Start of Data for review

(** [NullableColumnData::push]; [arcs]: the nested [Arc]s are not shared. *)
Definition nullable_push (push_inner : column_data -> Value.t -> Result column_data) (arcs : bool)
  (inner : column_data) (nulls : bytes) (value : Value.t) : Result column_data :=
  _ ← assert_ arcs;
  match value with
  | Value.Nullable (Left sql_type) =>
    default_value ← value_default sql_type;
    inner ← push_inner inner default_value;
    Ok (NullableColumnData inner (nulls ++ [x01]))
  | Value.Nullable (Right v) =>
    inner ← push_inner inner v; Ok (NullableColumnData inner (nulls ++ [x00]))
  | v => inner ← push_inner inner v; Ok (NullableColumnData inner (nulls ++ [x00]))
  end.

(** [ArrayColumnData::push]. *)
Definition array_push (push_inner : column_data -> Value.t -> Result column_data) (arcs : bool)
  (inner : column_data) (offsets : list Z) (value : Value.t) : Result column_data :=
  match value with
  | Value.Array _ vs =>
    let prev := default 0 (last offsets) in
    _ ← assert_ arcs;
    offset ← arith_u 64 (prev + Z.of_nat (length vs));
    inner ← for_each vs (fun v inner' => push_inner inner' v) inner;
    Ok (ArrayColumnData inner (offsets ++ [offset]))
  | _ => Panic
  end.

(** [DecimalColumnData::push]. *)
Definition decimal_push (push_inner : column_data -> Value.t -> Result column_data)
  (inner : column_data) (precision scale : Z) (nobits : NoBits) (value : Value.t)
  : Result column_data :=
  match value with
  | Value.Decimal_ d =>
    inner ← push_inner inner
      (match nobits with
       | N32 => Value.Int32 (Decimal.internal N32 d)
       | N64 => Value.Int64 (Decimal.internal N64 d)
       end);
    Ok (DecimalColumnData inner precision scale nobits)
  | _ => Panic
  end.

(** [Enum8ColumnData::push] and [Enum16ColumnData::push]. *)
Definition enum8_push (push_inner : column_data -> Value.t -> Result column_data)
  (enum_values : list (bytes * Z)) (inner : column_data) (value : Value.t)
  : Result column_data :=
  match value with
  | Value.Enum8 _ v => inner ← push_inner inner (Value.Int8 v); Ok (Enum8ColumnData enum_values inner)
  | _ => Panic
  end.

Definition enum16_push (push_inner : column_data -> Value.t -> Result column_data)
  (enum_values : list (bytes * Z)) (inner : column_data) (value : Value.t)
  : Result column_data :=
  match value with
  | Value.Enum16 _ v =>
    inner ← push_inner inner (Value.Int16 v); Ok (Enum16ColumnData enum_values inner)
  | _ => Panic
  end.

(** [fuel]: the nesting left. *)
Fixpoint push_fuel (fuel : nat) (arcs : bool) (self : column_data) (value : Value.t)
  : Result column_data :=
  match fuel with
  | O => OutOfFuel
  | S fuel =>
    match self with
    | VectorColumnData t data => v ← value_prim t value; Ok (VectorColumnData t (data ++ [v]))
    | StringColumnData pool =>
      s ← value_bytes value;
      pool ← push_string pool s;
      Ok (StringColumnData pool)
    | FixedStringColumnData buffer str_len =>
      bs ← value_string value;
      buffer ← push_fixed buffer str_len bs;
      Ok (FixedStringColumnData buffer str_len)
    | DateColumnData k data tz => date_push k data tz value
    | DateTime64ColumnData data params => datetime64_push data params value
    | ChronoDateTimeColumnData data tz => chrono_push data tz value
    | IpColumnData v inner => inner ← ip_push v inner value; Ok (IpColumnData v inner)
    | NullableColumnData inner nulls =>
      nullable_push (push_fuel fuel arcs) arcs inner nulls value
    | ArrayColumnData inner offsets => array_push (push_fuel fuel arcs) arcs inner offsets value
    | DecimalColumnData inner precision scale nobits =>
      decimal_push (push_fuel fuel arcs) inner precision scale nobits value
    | Enum8ColumnData enum_values inner => enum8_push (push_fuel fuel arcs) enum_values inner value
    | Enum16ColumnData enum_values inner => enum16_push (push_fuel fuel arcs) enum_values inner value
    | _ => Panic
    end
  end.

Definition push (arcs : bool) (self : column_data) (value : Value.t) : Result column_data :=
  push_fuel (cdepth self) arcs self value.

(** ** concat *)

(** [ConcatColumnData::check_columns]. *)
Definition check_columns (data : list column_data) : Result unit :=
  match data with
  | [] => Panic
  | first :: rest =>
    assert_ (forallb (fun column => bool_decide (sql_type first = sql_type column)) rest)
  end.

(** [ConcatColumnData::concat]. *)
Definition concat_columns (data : list column_data) : Result column_data :=
  _ ← check_columns data;
  sizes ← map_outcome len data;
  index ← build_index sizes;
  match data with
  | first :: rest => Ok (ConcatColumnData first rest index)
  | [] => Panic
  end.

(** ** from_type *)

(** [List::<T>::with_capacity]. *)
Definition list_with_capacity (t : prim) (capacity : Z) : Result (list Z) :=
  _ ← alloc (size_of t) capacity; Ok [].

(** [VectorColumnData::<T>::with_capacity]. *)
Definition vector_with_capacity (t : prim) (capacity : Z) : Result column_data :=
  data ← list_with_capacity t capacity; Ok (VectorColumnData t data).

Definition fixed_with_capacity (capacity str_len : Z) : Result column_data :=
  n ← arith_u 64 (capacity * str_len);
  _ ← alloc 1 n;
  Ok (FixedStringColumnData [] str_len).

(** [IpColumnData::with_capacity] makes [capacity] rows of zeroes. *)
Definition ip_with_capacity (v : ip_version) (capacity : Z) : Result column_data :=
  n ← arith_u 64 (capacity * ip_size v);
  _ ← alloc 1 n;
  Ok (IpColumnData v (replicate (Z.to_nat n) x00)).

End of Data for review

** Your goal **
Reproduce the entries exactly, starting at their first line and stopping after the line with "(** [ArrayColumnData::push]. *)".

** Output of the task **
(** [NullableColumnData::push]; [arcs]: the nested [Arc]s are not shared. *)
Definition nullable_push (push_inner : column_data -> Value.t -> Result column_data) (arcs : bool)
  (inner : column_data) (nulls : bytes) (value : Value.t) : Result column_data :=
  _ ← assert_ arcs;
  match value with
  | Value.Nullable (Left sql_type) =>
    default_value ← value_default sql_type;
    inner ← push_inner inner default_value;
    Ok (NullableColumnData inner (nulls ++ [x01]))
  | Value.Nullable (Right v) =>
    inner ← push_inner inner v; Ok (NullableColumnData inner (nulls ++ [x00]))
  | v => inner ← push_inner inner v; Ok (NullableColumnData inner (nulls ++ [x00]))
  end.

(** [ArrayColumnData::push]. *)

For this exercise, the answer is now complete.